The DNP-binding BALB/c plasmacytoma MOPC-315 undergoes repetitive cycles of differentiation of immunoglobulin expression when serially passaged at 10-day intervals in normal syngenic mice. Within 24 hr of implantation of MOPC-315 cells in i.p. diffusion chambers there is a preferential loss of cells which: a) secrete IgA paraprotein, b) have large amounts of cell surface membrane localized IgA paraprotein, and c) morphologically have a plasmacytic appearance. In addition, myeloma stem cells capable of forming macroscopic splenic colonies following i.v. injection not only survive implantation preferentially, but they also increase in number sooner than any other measured myeloma cell subset.
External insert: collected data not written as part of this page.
(* ===== verification/ChildPolicy.v ===== *)
(** * Child delegation policies

    What a parent task may delegate, as [runtime_protocol/service.py] admits
    it: [_child_policy] with the limits of a policy and the grant of
    discovery, [_validate_discovery_grant_binding], the admission route
    [create_task] that puts a policy into the spec of a task, and
    [_live_delegating_parent], which reads it back for a running attempt. *)

From Stdlib Require Import ZArith String Ascii List Bool Lia.
From stdpp Require Import base list strings.
From S2P Require Import Prelude Json Errors Facts Sha256 Store Idempotency Ledger Bindings.
From S2P Require Import Executors Continuations Snapshots Delegation Claim Outputs Settle Runs.
From S2P Require Import Admission Effects Generations Wire Commands Deployments Activation Recovery Dispatch.

Open Scope Z_scope.

(** ** Limits *)

Definition MiB : Z := 1024 * 1024.
Definition GiB : Z := 1024 * MiB.

(** Default and ceiling of every limit ([CHILD_LIMITS] and
    [CHILD_LIMIT_CEILINGS]). *)
Definition child_limit_table : list (string * (Z * Z)) :=
  [("max_children", (64, 4096)); ("max_active_children", (64, 64)); ("max_derived_objects", (256, 1024));
   ("max_derived_bytes", (256 * MiB, 4 * GiB)); ("max_child_inputs", (256, 256));
   ("max_child_bytes", (256 * MiB, 256 * MiB)); ("max_recoverable_snapshots", (64, 1024));
   ("max_recoverable_bytes", (64 * MiB, 4 * GiB)); ("max_snapshot_bytes", (MiB, DEFAULT_MAX_OBJECT_BYTES))].

Definition CHILD_LIMITS : list (string * json) := map (fun r => (r.1, JInt r.2.1)) child_limit_table.
Definition CHILD_LIMIT_CEILINGS : list (string * Z) := map (fun r => (r.1, r.2.2)) child_limit_table.

Definition DISCOVERY_GRANT_CEILINGS : list (string * Z) :=
  [("max_discovery_rows", 750); ("max_discovery_metadata_bytes", 64 * MiB); ("max_selected_output_objects", 2);
   ("max_selected_output_bytes", 16 * MiB); ("max_child_media_bindings", 1); ("max_child_media_bytes", 16 * MiB)].

(** [type(n) is not int or n < 1 or n > ceilings[key]], negated *)
Definition within_ceiling (ceilings : list (string * Z)) (kv : string * json) : bool :=
  match kv.2, alookup kv.1 ceilings with
  | JInt n, Some c => (1 <=? n) && (n <=? c)
  | _, _ => false
  end.

(** [d | e] *)
Definition dict_union (d e : list (string * json)) : list (string * json) :=
  fold_left (fun acc kv => aset kv.1 kv.2 acc) e d.

Definition child_limits (value : json) : res json :=
  let limits := jget_def value "limits" (JObj []) in
  raise_if (negb (is_dict limits) || negb (nil_or (unknown_keys limits (akeys CHILD_LIMIT_CEILINGS))) ||
            negb (forallb (within_ceiling CHILD_LIMIT_CEILINGS) (jfields limits))) ValidationError
    "child_delegation.limits must fit the finite Runtime ceilings";;
  Ok (JObj (dict_union CHILD_LIMITS (jfields limits))).

(** ** Capabilities, targets and inputs *)

Definition list_of (value : json) : list json := match value with JArr l => l | _ => [] end.

(** A list with at most [limit] entries. *)
Definition bounded_list (limit : nat) (value : json) : option (list json) :=
  match value with JArr l => if (length l <=? limit)%nat then Some l else None | _ => None end.
Definition nonempty_bounded (limit : nat) (value : json) : option (list json) :=
  match bounded_list limit value with Some (x :: l) => Some (x :: l) | _ => None end.

Definition bounded_or {A} (value : option A) (message : string) : res A :=
  match value with Some a => Ok a | None => raise ValidationError message end.

Definition capability_pin (item : json) : res json :=
  raise_if (negb (is_dict item) || negb (keys_are item ["capability_id"; "capability_digest"])) ValidationError
    "child_delegation capability must pin id and digest";;
  raise_if (negb (nonempty_str (jget item "capability_id")) || negb (prefixed_object_id (jget item "capability_digest")))
    ValidationError "child_delegation capability identity is invalid";;
  Ok item.

Definition unique_strings (l : list string) : bool := bool_decide (NoDup l).

Definition base_fields : list string := ["capabilities"; "targets"; "input_object_ids"].
Definition policy_fields : list string :=
  base_fields ++ ["stages"; "final_publication"; "limits"; "recoverable_outputs"; "discovery_grant"].

(** The three required parts: capabilities, targets, inputs. *)
Definition policy_base (value : json) : res (list json * list json * list json) :=
  raise_if (negb (is_dict value) || negb (nil_or (missing_fields value base_fields)) ||
            negb (nil_or (unknown_keys value policy_fields))) ValidationError
    "child_delegation requires capabilities, targets, and input_object_ids";;
  capabilities ← bounded_or (nonempty_bounded 32 (jget value "capabilities"))
    "child_delegation.capabilities must be a non-empty bounded list";
  caps ← mapM_res capability_pin capabilities;
  targets ← bounded_or (nonempty_bounded 32 (jget value "targets"))
    "child_delegation.targets must be a non-empty bounded list";
  targets ← mapM_res normalize_execution_target targets;
  inputs ← bounded_or (match bounded_list 256 (jget value "input_object_ids") with
                       | Some l => if forallb prefixed_object_id l then Some l else None
                       | None => None
                       end) "child_delegation.input_object_ids must contain sha256 object IDs";
  raise_if (negb (unique_strings (map canonical_json targets)) || negb (unique_strings (map text_of inputs)) ||
            negb (unique_strings (map (fun c => text_of (jget c "capability_id")) caps))) ValidationError
    "child_delegation entries must be unique";;
  Ok (caps, targets, inputs).

Definition grant_identities : list string := ["project_id"; "run_id"; "task_id"; "attempt_id"; "capability_id"].

(** A non-empty identity without wildcards. *)
Definition exact_identity (value : json) : bool :=
  match value with JStr s => nonempty s && negb (contains_char "*"%char s) | _ => false end.

Definition discovery_grant (grant : json) : res json :=
  raise_if (negb (is_dict grant) || negb (keys_are grant (grant_identities ++ ["capability_digest"; "limits"])) ||
            existsb (fun k => negb (exact_identity (jget grant k))) grant_identities ||
            negb (prefixed_object_id (jget grant "capability_digest"))) ValidationError
    "discovery_grant requires one exact project/run/task/attempt and root capability";;
  let bounds := jget grant "limits" in
  raise_if (negb (is_dict bounds) || negb (keys_are bounds (akeys DISCOVERY_GRANT_CEILINGS)) ||
            negb (forallb (within_ceiling DISCOVERY_GRANT_CEILINGS) (jfields bounds))) ValidationError
    "discovery_grant.limits requires every finite prototype bound";;
  Ok (jset grant "limits" bounds).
Following the stem cell increase there is a period of progressive increase in the number of myeloma cells with cell surface membrane localized immunoglobulin, and this is followed by an increase in the number of myeloma cells which secrete the homogeneous immunoglobulin. These observations demonstrate that marked changes in the frequency and absolute numbers of myeloma cell subsets occur following implantation in normal syngenic hosts. It is also clear that the changes observed during the initial 7 to 10 days of growth would not have been detected without the DNP-binding property of MOPC-315 used in combination with diffusion chambers which permit sequential recovery of all the surviving cells and their progeny. We interpret our data as indicating linear maturation of the surviving MOPC-315 cells and their progeny, and raise the possibility that this variation in immunoglobulin expression may have fundamental implications for the idiotype-specific suppression of myeloma cell grafts achieved by immunization with purified homologous myeloma immunoglobulin.